El último número de la revista Atlantic contiene un largo artículo que propone una medida drástica para resolver muchos de los problemas y escándalos que involucran a la Iglesia Católica: abolir a los curas. Lo que el artículo propone no es nuevo ni original, lo que pasa es que dentro de algunas confesiones cristianas raramente se barajan tesis tan extremas, y mucho menos argumentadas de manera tan sólida. El interés particular que despierta el artículo se debe ante todo a su autor: James Carroll es un conocido periodista estadounidense que se ocupa de la Iglesia que hasta hace poco fue un cura que un buen día decidió cambiar de oficio.
La tesis de Carroll es que el comportamiento autoconservador de la clase dirigente católica llevó a la Iglesia a no poner nunca en discusión los roles y las estructuras nacidas hace siglos, en un mundo completamente distinto. Para el autor, la estructura “tóxica” que hoy rige en la Iglesia Católica no es apta a la hora de interpretar las enseñanzas de Cristo en el mundo contemporáneo. Según Carroll, la invención de una clase dirigente fuertemente jerarquizada y con tan severas restricciones (la misoginia, la represión sexual y el poder jerárquico justificado por las amenazas a terminar en el infierno) es algo que jamás fue mencionado por Cristo en los Evangelios.
Efectivamente, muchas responsabilidades y roles que damos por descontados aparecieron muchos siglos después del nacimiento de las primeras comunidades cristianas. El celibato, por ejemplo, se volvió la norma recién en la Edad Media, inspirado por san Agustín. Su interpretación del pecado original como un pecado de naturaleza sexual –típico del pensamiento medieval, que condenaba la mayoría de los placeres materiales– tuvo el doble efecto de criminalizar la sexualidad y obligar a la mujer a asumir una posición subalterna, dado que fue quien indujo al hombre a la tentación, haciendo que desde entonces la represión del deseo transformara el normal impulso erótico de los curas en un infierno social y psicológico.

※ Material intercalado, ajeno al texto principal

(* ===== verification/SosofsBuilder.v ===== *)
(** * sosofs: building images ([crates/sosofs/src/builder.rs])

    [build_image] walks a directory of the host, writes the data, then the
    tree from the leaves up, the bitmap and both superblocks. The host's
    directory is a tree of values: what [std::fs] answers. *)
From stdpp Require Import sorting.
From S2P Require Import Prelude Texto BlockDev SosofsLayout SosofsAlloc SosofsTree SosofsNode SosofsStep SosofsTreeSpec SosofsFile SosofsTxn SosofsCommit SosofsVista SosofsDir SosofsNames SosofsRead SosofsMontado SosofsUso.
Local Open Scope N_scope.
#[local] Set Default Proof Using "Type*".

Inductive BuildError := BIo | BDevice | DiskFull | NameTooLong (name : list byte).
Record BuildStats := mkBuildStats { st_inodes : N; st_blocks_used : N; st_block_count : N }.

(** A directory of the host, with the modification times. *)
#[warnings="-register-all"]
Inductive Fuente :=
| FDir (mtime : N) (entradas : list (list byte * Fuente))
| FFile (mtime : N) (data : list byte)
| FOtro.

Module Builder.
Record t (D : Type) := mk { dev : D; next_block : N; next_inode : N; items : list Item }.
Arguments mk {D}. Arguments dev {D}. Arguments next_block {D}. Arguments next_inode {D}. Arguments items {D}.
End Builder.
Import Builder.

Section Build.
Context {D : Type} `{BlockDevice D} `{Crc32c}.
Abbreviation B A := (M (Builder.t D) BuildError A).

Definition set_items (it : list Item) (b : Builder.t D) : Builder.t D := mk (dev b) (next_block b) (next_inode b) it.
Definition bd {A} (m : M D BlockError A) : B A :=
  zoom dev (fun d b => mk d (next_block b) (next_inode b) (items b)) (fun _ => BDevice) m.

Definition alloc_inode : B N :=
  b ← gets Datatypes.id;
  let ino := next_inode b in
  n ← add64 ino 1;
  modify (fun b => mk (dev b) (next_block b) n (items b));;
  mret ino.

Definition alloc_blocks (n : N) : B N :=
  b ← gets Datatypes.id;
  fin ← add64 (next_block b) n;
  if block_count (dev b) <? fin then throw DiskFull
  else modify (fun b => mk (dev b) fin (next_inode b) (items b));; mret (next_block b).

Definition put (key : Key) (payload : list byte) : B unit :=
  modify (fun b => set_items (upsert key (pad_payload payload) (items b)) b).

(** [while contains_key]: a free offset is found before the items run out. *)
Fixpoint hueco (fuel : nat) (it : list Item) (dir off : N) : B N :=
  match fuel with
  | O => no_fuel
  | S fuel => if bool_decide (mkKey dir KIND_DIRENT off ∈ it.*1) then hueco fuel it dir (wrapping_add64 off 1) else mret off
  end.

Definition put_dirent (dir : N) (name : list byte) (child : N) : B unit :=
  if NAME_MAX <? lenN name then throw (NameTooLong name)
  else
    b ← gets Datatypes.id;
    off ← hueco (S (length (items b))) (items b) dir (name_hash name);
    put (mkKey dir KIND_DIRENT off) (dirent_item_bytes (dirent_of name child)).

Definition add_extent (ino : N) (i : N) (trozo : list byte) : B unit :=
  let nblocks := div_ceil (lenN trozo) BLOCK_SIZE in
  start ← alloc_blocks nblocks;
  let padded := trozo ++ zeros (nblocks * BLOCK_SIZE - lenN trozo) in
  mfor (fun '(j, bloque) => k ← add64 start j; bd (write_block k bloque))
    (zip (upto (lenN (bloques_de padded))) (bloques_de padded));;
  put (mkKey ino KIND_EXTENT (i * (EXTENT_MAX_BLOCKS * BLOCK_SIZE)))
    (extent_item_bytes (mkExtentItem start (nblocks mod 2 ^ 32) (crc32c padded))).

Definition add_file (mtime : N) (data : list byte) (ino : N) : B unit :=
  put (Key.inode ino) (inode_item_bytes (mkInodeItem FT_FILE (lenN data) mtime));;
  let trozos := chunks (length data) (N.to_nat (EXTENT_MAX_BLOCKS * BLOCK_SIZE)) data in
  mfor (fun '(i, trozo) => add_extent ino i trozo) (zip (upto (lenN trozos)) trozos).

(** One entry of a directory, given how to add what it names. *)
Definition add_entrada (ino : N) (nombre : list byte) (otro : bool) (anadir : N -> B unit) : B unit :=
  if negb (utf8_valid nombre) then throw (NameTooLong (from_utf8_lossy nombre))
  else
    child ← alloc_inode;
    put_dirent ino nombre child;;
    if otro then
      b ← gets Datatypes.id;
      n ← sub64 (next_inode b) 1;
      modify (fun b => mk (dev b) (next_block b) n (items b))
    else anadir child.

Definition por_nombre (x y : list byte * B unit) : Prop := bytes_cmp x.1 y.1 ≠ Gt.
#[export] Instance por_nombre_dec x y : Decision (por_nombre x y).
Proof. unfold por_nombre. apply _. Defined.

Fixpoint add_tree (f : Fuente) (ino : N) : B unit :=
  match f with
  | FDir mtime entradas =>
      put (Key.inode ino) (inode_item_bytes (mkInodeItem FT_DIR 0 mtime));;
      let pasos :=
        (fix go (es : list (list byte * Fuente)) : list (list byte * B unit) :=
           match es with
           | [] => []
           | (nombre, f) :: es =>
               (nombre, add_entrada ino nombre (match f with FOtro => true | _ => false end) (add_tree f)) :: go es
           end) entradas in
      mfor snd (merge_sort por_nombre pasos)
  | FFile mtime data => add_file mtime data ino
  | FOtro => mret tt
  end.

(** ** The tree, from the leaves to the root *)
Definition node_block (block level : N) (entries : list (Key * list byte)) (entry_size : N) : option Block :=
  buf ← put_slice 0 (node_header_bytes (mkNodeHeader 0 1 block level (lenN entries mod 65536))) (zeros BLOCK_SIZE);
  buf ← put_entries entry_size 0 entries buf;
  put_slice 0 (u32 (crc32c (drop 4 buf))) buf.

Definition b_write_node (level : N) (entries : list (Key * list byte)) (entry_size : N) : B N :=
  block ← alloc_blocks 1;
  buf ← of_option panic (node_block block level entries entry_size);
  bd (write_block block buf);;
  mret block.

Definition grupos {A} (n : nat) (l : list A) : list (list A) :=
  (fix go (fuel : nat) (l : list A) := match fuel, l with
   | S fuel, _ :: _ => take n l :: go fuel (drop n l)
   | _, _ => []
   end) (length l) l.

Definition un_nivel (level : N) (entry_size : N) (gs : list (list (Key * list byte))) : B (list (Key * N)) :=
  mfold (fun nivel grupo =>
    block ← b_write_node level grupo entry_size;
    match grupo with [] => panic | e :: _ => mret (nivel ++ [(e.1, block)]) end) [] gs.

Fixpoint subir (fuel : nat) (level : N) (nivel : list (Key * N)) : B N :=
  match nivel with
  | [] => panic
  | [e] => mret e.2
  | _ =>
      match fuel with
      | O => no_fuel
      | S fuel =>
          siguiente ← un_nivel level INT_ENTRY (grupos (N.to_nat (N.max (INT_CAP * 85 / 100) 2)) (prod_map Datatypes.id u64 <$> nivel));
          if level =? 255 then panic else subir fuel (level + 1) siguiente
      end
  end.

Definition write_tree : B N :=
  b ← gets Datatypes.id;
  nivel ← un_nivel 0 LEAF_ENTRY (grupos (N.to_nat (N.max (LEAF_CAP * 85 / 100) 1)) (items b));
  match nivel with
  | [] => b_write_node 0 [] LEAF_ENTRY
  | _ => subir (length nivel) 1 nivel
  end.

(** ** The bitmap *)
Definition bitmap_block (usados b : N) : B Block :=
  mfold (fun buf k => if b * BLOCK_SIZE * 8 + k <? usados then of_option panic (set_bit buf k true) else mret buf)
    (zeros BLOCK_SIZE) (upto (BLOCK_SIZE * 8)).

Definition write_bitmap : B (N * N) :=
  b ← gets Datatypes.id;
  let bitmap_blocks := div_ceil (block_count (dev b)) (BLOCK_SIZE * 8) in
  start ← alloc_blocks bitmap_blocks;
  b ← gets Datatypes.id;
  let usados := next_block b in
  mfor (fun i => buf ← bitmap_block usados i; k ← add64 start i; bd (write_block k buf)) (upto bitmap_blocks);;
  mret (start, bitmap_blocks).

Definition build (src : Fuente) : B BuildStats :=
  root ← alloc_inode;
  add_tree src root;;
  tree_root ← write_tree;
  '(bitmap_start, bitmap_blocks) ← write_bitmap;
  b ← gets Datatypes.id;
  let sb := mkSuperblock MAGIC 0 1 (block_count (dev b)) tree_root bitmap_start (bitmap_blocks mod 2 ^ 32) (next_inode b) in
  let block := superblock_write_to_block sb (zeros BLOCK_SIZE) in
  bd (write_block 0 block);;
  bd (write_block 1 block);;
  bd flush;;
  b ← gets Datatypes.id;
  i ← sub64 (next_inode b) 1;
  mret (mkBuildStats i (next_block b) (block_count (dev b))).

Definition build_image (src : Fuente) : M D BuildError BuildStats := fun d =>
  let '(r, b) := build src (mk d 2 ROOT_INODE []) in (r, dev b).
End Build.

(** ** Nodes and bitmap blocks *)
Section BuildFacts.
Context `{Crc32c}.

Lemma node_block_image b level d : data_wf d -> level_of d level -> node_len d <= node_cap level ->
  node_block b level (match d with Leaf v => v | Internal v => prod_map Datatypes.id u64 <$> v end) (entry_size d) = node_image 1 b level d.
Proof.
  intros Hwf Hl Hc. pose proof (node_room d level Hl Hc) as [Hroom Hn].
  unfold node_block, node_image. rewrite (fill_entries_run d level) by done. cbn [mbind option_bind].
  set (es := match d with Leaf v => v | Internal v => _ end). assert (lenN es = node_len d) as Hes by (destruct d; [done|apply lenN_fmap]).
  rewrite Hes. set (h0 := node_header_bytes _).
  replace (zeros BLOCK_SIZE) with (zeros NODE_HEADER_SIZE ++ zeros (BLOCK_SIZE - NODE_HEADER_SIZE)) by (by rewrite <- zeros_app).
  pose proof (put_slice_app [] (zeros NODE_HEADER_SIZE) (zeros (BLOCK_SIZE - NODE_HEADER_SIZE)) 0 h0 eq_refl eq_refl) as Hput.
  cbn [app] in Hput. rewrite Hput. cbn [mbind option_bind].
  assert (put_entries (entry_size d) 0 es (h0 ++ zeros (BLOCK_SIZE - NODE_HEADER_SIZE)) =
    Some (h0 ++ concat (encode_data d) ++ zeros (BLOCK_SIZE - NODE_HEADER_SIZE - node_len d * entry_size d))) as ->.
  { assert (exists psize, entry_size d = DiskKey_SIZE + psize ∧ Forall (fun e => lenN e.2 = psize) es ∧ encode_data d = encode_entry <$> es) as (ps & Hps & Hf & Henc).
    { destruct d as [v|v]; unfold es; cbn [entry_size encode_data].
      - exists ITEM_PAYLOAD. split; [done|]. split; [|done]. eapply Forall_impl; [exact Hwf|]. by intros e [_ He].
      - exists 8. split; [done|]. split; [|done]. by apply Forall_fmap, Forall_true. }
    rewrite Henc, Hps in *. rewrite <- Hes in *. apply put_entries_run; [done|done|lia]. }
  cbn [mbind option_bind].
  pose proof (put_slice_app [] (zeros NODE_HEADER_SIZE) (concat (encode_data d) ++ zeros (BLOCK_SIZE - NODE_HEADER_SIZE - node_len d * entry_size d)) 0 h0 eq_refl eq_refl) as Hput2.
  cbn [app] in Hput2. by rewrite Hput2.
Qed.

Lemma bit_zeros n j : j < 8 * n -> bit (zeros n) j = Some false.
Proof.
  intros Hj. rewrite bit_testbit. unfold zeros. rewrite lookup_replicate_2; [cbn [fmap option_fmap option_map]; change (Byte.to_N x00) with 0; by rewrite N.bits_0|].
  assert (j / 8 < n) by (apply N.Div0.div_lt_upper_bound; lia). lia.
Qed.

Context {S : Type}.

Lemma bitmap_fold (usados b : N) ks : Forall (fun k => k < BLOCK_SIZE * 8) ks -> forall buf (s : S), lenN buf = BLOCK_SIZE ->
  exists buf', mfold (S := S) (E := BuildError) (fun buf k => if b * BLOCK_SIZE * 8 + k <? usados then of_option panic (set_bit buf k true) else mret buf) buf ks s = (Ok buf', s) ∧
    lenN buf' = BLOCK_SIZE ∧ forall j, bit buf' j = if decide (j ∈ ks ∧ b * BLOCK_SIZE * 8 + j < usados) then Some true else bit buf j.
Proof.
  induction 1 as [|k ks Hk _ IH]; intros buf s Hlen; cbn [mfold].
  { exists buf. split; [done|]. split; [done|]. intros j. by rewrite decide_False by set_solver. }
  rewrite bind_eq. destruct (_ <? usados) eqn:E.
  - apply N.ltb_lt in E. destruct (set_bit_spec buf k true) as (buf1 & -> & Hl1 & Hb1); [rewrite Hlen; lia|]. cbn.
    destruct (IH buf1 s) as (buf' & -> & Hl' & Hb'); [unfold lenN in *; lia|]. exists buf'. split; [done|]. split; [done|].
    intros j. rewrite Hb', Hb1. destruct (decide (j = k)) as [->|Hne].
    + rewrite (decide_True (P := k ∈ k :: ks ∧ _)) by (split; [set_solver|done]). by destruct (decide _).
    + apply decide_ext. set_solver.
  - apply N.ltb_ge in E. cbn. destruct (IH buf s Hlen) as (buf' & -> & Hl' & Hb'). exists buf'. split; [done|]. split; [done|].
    intros j. rewrite Hb'. apply decide_ext. split; [set_solver|]. intros [[->|?]%elem_of_cons ?]; [lia|done].
Qed.
End BuildFacts.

Incluso la institución del celibato tenía razones concretas: en la Edad Media la Iglesia era un verdadero reino, con terrenos y posesiones, e impedirles a los miembros del clero tener hijos significaba desarticular el riesgo de que sus descendientes tuvieran en el mañana pretensiones territoriales. En otras palabras: hoy día los curas están insertados en una jerarquía que replica el sistema feudal en uso en la Edad Media: las mujeres subalternas a los hombres, los fieles subalternos a los curas, que ontológicamente son superiores porque pertenecen a la Iglesia.
La praxis de autoconservación está ligada a esa estructura y se hace evidente cuando la Iglesia debe hacer frente a las consecuencias de la represión sexual que impone a los miembros del clero.

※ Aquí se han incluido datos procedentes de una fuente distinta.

(* ===== verification/OtaHash.v ===== *)
(** * Update: hashes

    [crates/soso-update-core/src/hash.rs]. SHA-256 itself is the [sha2]
    crate, a parameter of the model; the hexadecimal form the records carry
    is written out and read back. *)
From S2P Require Import Prelude Texto.
Local Open Scope N_scope.

(** The SHA-256 of the [sha2] crate: 32 bytes for any input. *)
Class Sha256 := {
  sha256 : list byte -> list byte;
  sha256_length : forall bs, length (sha256 bs) = 32%nat;
}.

Definition HEX : list byte := txt "0123456789abcdef".
Definition hex_char (n : N) : byte := nth (N.to_nat n) HEX x00.

(** [hex::encode]: two lower-case digits a byte. *)
Definition hex_byte (b : byte) : str :=
  [hex_char (N.shiftr (Byte.to_N b) 4); hex_char (N.land (Byte.to_N b) 0xf)].
Definition hex_of (h : list byte) : str := concat (hex_byte <$> h).

Definition nibble (c : byte) : option N :=
  let n := Byte.to_N c in
  if in_byte 48 57 c then Some (n - 48)
  else if in_byte 97 102 c then Some (n - 97 + 10)
  else if in_byte 65 70 c then Some (n - 65 + 10)
  else None.

Fixpoint decode_pairs (s : str) : option (list byte) :=
  match s with
  | a :: b :: s =>
      x ← nibble a;
      y ← nibble b;
      r ← decode_pairs s;
      Some (byte_of (N.lor (N.shiftl x 4) y) :: r)
  | _ => Some []
  end.
Definition decode_hex_sha256 (s : str) : option (list byte) :=
  if negb (lenN s =? 64) then None else decode_pairs s.

Definition is_ascii_hexdigit (b : byte) : bool := in_byte 48 57 b || in_byte 97 102 b || in_byte 65 70 b.

Section Hash.
Context `{Sha256}.

Definition hex_sha256 (data : list byte) : str := hex_of (sha256 data).
End Hash.

(** ** The incremental hasher: [update] appends, [finish] hashes what was
    given. *)
Module Hasher.
Section Hasher.
Context `{Sha256}.
Definition t : Type := list byte.
Definition new : t := [].
Definition update (data : list byte) (h : t) : t := h ++ data.
Definition finish (h : t) : list byte := sha256 h.
Definition finish_hex (h : t) : str := hex_of (finish h).
End Hasher.
End Hasher.

(** ** Facts *)
Lemma hex_byte_decode b s r : decode_pairs s = Some r -> decode_pairs (hex_byte b ++ s) = Some (b :: r).
Proof. intros Hs. destruct b; cbn -[byte_of]; rewrite Hs; reflexivity. Qed.

Lemma hex_of_decode_pairs h : decode_pairs (hex_of h) = Some h.
Proof.
  unfold hex_of. induction h as [|b h IH]; [done|]. cbn [fmap list_fmap concat]. by apply hex_byte_decode.
Qed.

Lemma hex_of_length h : length (hex_of h) = (2 * length h)%nat.
Proof. unfold hex_of. induction h as [|b h IH]; [done|]. cbn [fmap list_fmap concat]. rewrite length_app, IH. cbn. lia. Qed.

Lemma decode_hex_of h : length h = 32%nat -> decode_hex_sha256 (hex_of h) = Some h.
Proof.
  intros Hl. unfold decode_hex_sha256, lenN. rewrite hex_of_length, Hl. cbn [negb]. apply hex_of_decode_pairs.
Qed.

Lemma hex_byte_digits b : forallb is_ascii_hexdigit (hex_byte b) = true.
Proof. by destruct b. Qed.

Lemma hex_of_digits h : forallb is_ascii_hexdigit (hex_of h) = true.
Proof.
  unfold hex_of. induction h as [|b h IH]; [done|]. cbn [fmap list_fmap concat].
  by rewrite forallb_app, hex_byte_digits, IH.
Qed.

Lemma hexdigit_visible b : is_ascii_hexdigit b = true -> visible b = true.
Proof. by destruct b. Qed.

Lemma hexdigits_visible l : forallb is_ascii_hexdigit l = true -> Forall (fun b => visible b = true) l.
Proof. intros Hl. apply Forall_forall. intros b Hb. apply hexdigit_visible. rewrite forallb_forall in Hl. by apply Hl, list_elem_of_In. Qed.

Lemma decode_pairs_length n s r : length s = (2 * n)%nat -> decode_pairs s = Some r -> length r = n.
Proof.
  revert s r. induction n as [|n IH]; intros s r Hl.
  - destruct s; [|done]. by intros [= <-].
  - destruct s as [|a [|b s]]; cbn in Hl; [lia|lia|]. cbn [decode_pairs].
    destruct (nibble a) as [x|]; cbn; [|done]. destruct (nibble b) as [y|]; cbn; [|done].
    destruct (decode_pairs s) as [q|] eqn:E; cbn; [|done]. intros [= <-]. cbn. f_equal. apply (IH s); [lia|done].
Qed.

Lemma decode_hex_length s h : decode_hex_sha256 s = Some h -> length h = 32%nat.
Proof.
  unfold decode_hex_sha256. destruct (N.eqb_spec (lenN s) 64) as [E|]; cbn; [|done].
  apply decode_pairs_length. unfold lenN in E. lia.
Qed.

Carroll dejó de ir a misa y dice haber sentido esperanzas con la designación del papa Francisco, pero que sus esperanzas fueron vanas. Dice estar de luto por la Iglesia Católica, pero al mismo tiempo sostiene que la Iglesia posee los anticuerpos para solucionar sus problemas.
“En un futuro habrá líderes que conseguirán tocar las cuerdas del alma humana –escribe Carroll–, y estos nuevos líderes podrán ser llamados sacerdotes, y entre ellos habrá mujeres. Serán ontológicamente iguales a cualquier otro y no le deberán fidelidad a ningún jefe feudal”.